Koro

Hafta sonu “Les Choristes” adlı Oscar’a aday (Türkçe adı “Koro”) olan filmi gördüm ve iyi ki de görmüşüm. Haliyle tüm filmler Amerikan tarzı veya Holywood’un büyük bütçeli filmlerinden olmuyor. İyi ki de olmuyor. Genel anlamda çekimi, oyunculuğu, müziği ve sıradanlığı bu filmi çok özel yapıyor. Sonuçta edebi bir Avrupa filmi, ticari Amerikan filmi değil. Ve nice günümüz okulunda aynı tip olaylar yaşanıyordur, bilinmez…

Konu öksüz veya aileleri tarafından bakılamayan yaklaşık on beş erkek çocuğun kaldığı bir yatılı okulda geçiyor. Yatılı okullarda kalanlar iyi bilir, arkadaşlıklar ve sırlar çok önemlidir. Aynı zaman da okulda görev alan hademe, öğretmen ve müdürler de gerek tavır gerek düşünceleri ile çocukların tüm hayatını etkileyebilecek konumdadır. Bu yatılı okulda da durum pek farklı değil.
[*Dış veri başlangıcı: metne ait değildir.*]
(** C19: the search of the live channels, for the limits that need no clamping
    (0, which means the documented default of 10, to 60). A request beyond the
    other bounds is refused with InvalidArgument before any query. Any other
    is answered, when the database does not fail, with how many channels it
    wants (live or pending, seen in the last ten minutes, of one of the
    platforms, categories and tags, with the keyword, within the viewer and
    start bounds) and with the stretch of them its documented limit and its
    offset name, each channel once, in the order asked for, ties by id; and
    while the clock and the tables stand still the pages of consecutive
    offsets are together the board from its start, none missing or repeated. *)
Theorem search_pages q e s : no_failures e -> sendable (search_args q) = true -> 0 <= sq_Limit q <= 60 ->
  match search_invalid q with
  | Some st => SearchLiveChannels ilike q e s = (Ok (Refused st), s) /\ st_code st = InvalidArgument
  | None => exists l1 l2 s',
      board ilike q (clock e (tick s)) (cat (db s)) l1 /\
      board ilike q (clock e (S (tick s))) (cat (db s)) l2 /\
      SearchLiveChannels ilike q e s =
        (Ok (Answer (MkFound (match l1 with [] => [] | _ => map live_status (page_of q l2) end) (Z.of_nat (length l1)))), s') /\
      ((forall i, clock e i = clock e (tick s)) -> l2 = l1 /\
       forall n, let size := Z.to_nat (documented_limit (sq_Limit q)) in
         concat (map (fun k => channels_of (SearchLiveChannels ilike (at_offset q (Z.of_nat (k * size))) e s).1) (seq 0 n))
         = map live_status (take (n * size) l1))
  end.
Proof.
  intros Hnf Hs Hq. destruct (search_invalid q) as [st|] eqn:Hv.
  - unfold SearchLiveChannels. rewrite Hv. split; [done|].
    unfold search_invalid in Hv. repeat case_match; by simplify_eq.
  - unfold page_of. rewrite <- (limit_documented _ Hq).
    destruct (search_run ilike q e s Hnf Hv Hs) as (s' & Hrun).
    eexists _, _, s'. split; [apply sorted_board|]. split; [apply sorted_board|]. split; [exact Hrun|].
    intros Hc. split; [by rewrite (Hc (S _))|]. intros n. set (size := Z.to_nat (search_limit _)).
    rewrite (map_ext _ _ (fun k => page_at q e s k Hnf Hv Hs Hc)).
    rewrite <- pages_cover, concat_map, map_map. done.
Qed.
End Pages.

(** ** The best of each group

    The window function's rows, taken apart again by group as the code does:
    each group has its own best channels. *)

Lemma filter_flat_map {A B} (p : B -> bool) (f : A -> list B) l :
  List.filter p (flat_map f l) = flat_map (fun x => List.filter p (f x)) l.
Proof. induction l as [|a l IH]; cbn; [done|]. by rewrite List.filter_app, IH. Qed.

Lemma flat_map_one {A B} (f : A -> list B) x l :
  NoDup l -> x ∈ l -> (forall y, y ∈ l -> y <> x -> f y = []) -> flat_map f l = f x.
Proof.
  intros Hnd Hx Hf. assert (forall l', (forall y, y ∈ l' -> f y = []) -> flat_map f l' = []) as He.
  { induction l' as [|y l' IH]; cbn; intros Hl'; [done|]. rewrite (Hl' y), IH; [done| |by left].
    intros z Hz. apply Hl'. by right. }
  induction l as [|y l IH]; [by apply elem_of_nil in Hx|]. apply NoDup_cons in Hnd as [Hy Hnd]. cbn.
  apply elem_of_cons in Hx as [->|Hx].
  - rewrite He; [by rewrite app_nil_r|]. intros z Hz. apply Hf; [by right|]. by intros ->.
  - rewrite (Hf y); [|by left|by intros ->]. apply IH; [done|done|]. intros z Hz. apply Hf. by right.
Qed.

Lemma filter_keeps_all {A} (p : A -> bool) l : (forall a, a ∈ l -> p a = true) -> List.filter p l = l.
Proof.
  induction l as [|a l IH]; cbn; intros Hl; [done|]. rewrite (Hl a), IH; [done| |by left].
  intros b Hb. apply Hl. by right.
Qed.
Lemma filter_keeps_none {A} (p : A -> bool) l : (forall a, a ∈ l -> p a = false) -> List.filter p l = [].
Proof.
  induction l as [|a l IH]; cbn; intros Hl; [done|]. rewrite (Hl a), IH; [done| |by left].
  intros b Hb. apply Hl. by right.
Qed.

Lemma elem_of_best n k p l ch : ch ∈ take n (order_by k (List.filter p l)) -> ch ∈ l /\ p ch = true.
Proof.
  intros Hch%subseteq_take.
  rewrite order_by_perm in Hch. by apply list_elem_of_In, filter_In in Hch as [?%list_elem_of_In ?].
Qed.

Lemma top_of_each_group n names (p : string -> LiveChannel -> bool) l x :
  NoDup names -> x ∈ names -> (forall y ch, p x ch = true -> p y ch = true -> y = x) ->
  List.filter (p x) (top_of_each n names p l) = take (Z.to_nat n) (order_by most_viewers (List.filter (p x) l)).
Proof.
  intros Hnd Hx Hp. unfold top_of_each. rewrite filter_flat_map, (flat_map_one _ x).
  - apply filter_keeps_all. intros ch Hch. by apply elem_of_best in Hch as [_ Hch].
  - by rewrite merge_sort_Permutation.
  - by rewrite merge_sort_Permutation.
  - intros y Hy Hne. apply filter_keeps_none. intros ch Hch. apply elem_of_best in Hch as [_ Hch].
    destruct (p x ch) eqn:E; [|done]. destruct Hne. by eapply Hp.
Qed.

(** A platform of the summary and a category of the bundles show their own. *)
Corollary platform_group n l p : p ∈ platform_names l ->
  List.filter (fun ch => on_platform p (lv_row ch))
    (top_of_each n (remove_dups (platform_names l)) (fun p ch => on_platform p (lv_row ch)) l)
  = take (Z.to_nat n) (order_by most_viewers (List.filter (fun ch => on_platform p (lv_row ch)) l)).
Proof.
  intros Hp. apply (top_of_each_group n _ (fun p ch => on_platform p (lv_row ch))).
  - apply NoDup_remove_dups.
  - by apply elem_of_remove_dups.
  - unfold on_platform. intros y ch ->%String.eqb_eq <-%String.eqb_eq. done.
Qed.
Corollary category_group n names l x : NoDup names -> x ∈ names ->
  List.filter (in_category x) (top_of_each n names in_category l)
  = take (Z.to_nat n) (order_by most_viewers (List.filter (in_category x) l)).
Proof.
  intros Hnd Hx. apply top_of_each_group; [done|done|]. unfold in_category, opt_eqb.
  intros y ch. destruct (de_category _); [|done]. intros ->%String.eqb_eq <-%String.eqb_eq. done.
Qed.

(** ** A board of five channels *)

Module Demo.
Definition t0 : Z := 1700000000 * second.
Definition row (p ch : string) (n : Z) (status : string) (seen : Z) : live_row :=
  LiveRow p ch "streamer" n status None t0 seen None None None None.
Definition tables : catalogue := Catalogue
  (set_main (set_live (fun _ => list_to_map
     [(1, row "soop" "a" 10 "live" t0); (2, row "chzzk" "b" 30 "pending" t0);
      (3, row "soop" "c" 10 "live" t0); (4, row "soop" "d" 99 "ended" t0);
      (5, row "soop" "e" 50 "live" (t0 - 600 * second))]%string) empty_db) (History empty_db ∅ ∅ ∅))
  (list_to_map [(1, Details (Some "Chess night"%string) None None ["strategy"%string] None (Some t0));
                (3, Details (Some "chess"%string) None None [] None None)]).
(** A text that contains the pattern between its two percent signs. *)
Definition ilike (pattern text : string) : bool :=
  contains (to_lower text) (to_lower (remove_byte "%"%char pattern)).
Definition calm : env := Env (fun _ => false) (fun _ => false) (fun _ => t0 + second) (fun _ => t0) (fun _ => EmptyString).
Definition start : world backend := let b := Backend tables (Redis ∅ []) in World b b 0.
Definition everything : SearchRequest :=
  MkSearch "" None 2 0 "" "" "" [] [] [] 0 0 0 "viewer_desc".
Definition chess : SearchRequest :=
  MkSearch " CHESS " (Some "cime"%string) 0 0 "" "" "started_at_desc" [" SOOP "; "soop"]%string [] [] 5 0 0 "".
Definition answered (q : SearchRequest) : option (list string * Z) :=
  match (SearchLiveChannels ilike q calm start).1 with
  | Ok (Answer r) => Some (map lt_ChannelId (sr_Channels r), sr_Total r)
  | _ => None
  end.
“Hababam Sınıfı”ndaki sevecen ve çocukları koruyan rahmetli Adile Naşit’in rolünü kapıya bakan ve diğer ayak işlerinden sorumlu bir erkek oynuyor. Çocuklar bu kişiyi çok seviyor ve ona çok bağlılar. Okulda bir spor öğretmeni ile matematik öğretmeni ayrıca portreleniyor. Ama çocuklar ile birebir ilgilenen, onların dertlerini, sorunlarını soran kimse yok. Okulun sloganı “Etki-Tepki”, yani her yanlış davranışın bir cezası var ve acilen uygulanıyor.

Tek başına yirmi gün bir karanlık odaya hapsedilmek, tüm okulun yerlerini bir ay boyunca silmek veya ciddi bir dayak yemek gibi….

Çocuklardan en cana yakın olanı, ailesinin öldüğünü kabullenemiyor ve yıllardan beri cumartesi günü veli ziyaret gününde onu almaya geleceklerini sanıyor. Kapının önünde boynu bükük her cumartesi bekliyor. Bir gün okula Mösyö Mathieu adında bir öğretmen geliyor ve çocukları müzik çatısı altında toplayıp, hiç şarkı bilmeyenlere bile şarkı söylemeyi öğretiyor. Tüm şarkıları da onlar için kendisi yazıyor.

Okulun düzeni değişiyor, ceza sistemi anlayış ve karşılıklı güvene dönüşüyor. Çocuklardan bir tanesinin sesi çok güzel hatta olağanüstü sayılıyor. Zaten filmi anlatan da bu çocuk. Ama yaklaşık elli yaşlarında ve dünyanın en önemli orkestra şefi olmuş bir konumda, eski günlerini hatırlıyor…

Çocuklar hele hele erkek çocuklar biraz hareketlidirler, sıkıştıkları zaman yalan söyleyebilirler. Ama en önemlisi tembellik etmeden onların iç dünyalarını biraz olsa da keşfetmek ve onların olabilecekleri en iyi hale getirebilmek. Tabii anne veya baba olunca bu daha kolay ama böylesine bir okulda, dayak ve ceza sistemi ile yaşamış beyaz koyun sürüsünü nasıl siyah koyunlardan ayırabilirsin? Bu işi hem oyunculuğu hem de müziği ile Mösyö Mathieu başarıyor.

Tahmin ettiğimin aksine film kesinlikle çocukların görebileceği hatta görmesi gereken bir film. Müzik dalında “En iyi yabancı film” Oscar’ını alıyor ve bununla kalıyor. Filmde kesinlikle derin bir mesaj var. Sevgi herşeyin ilacıdır.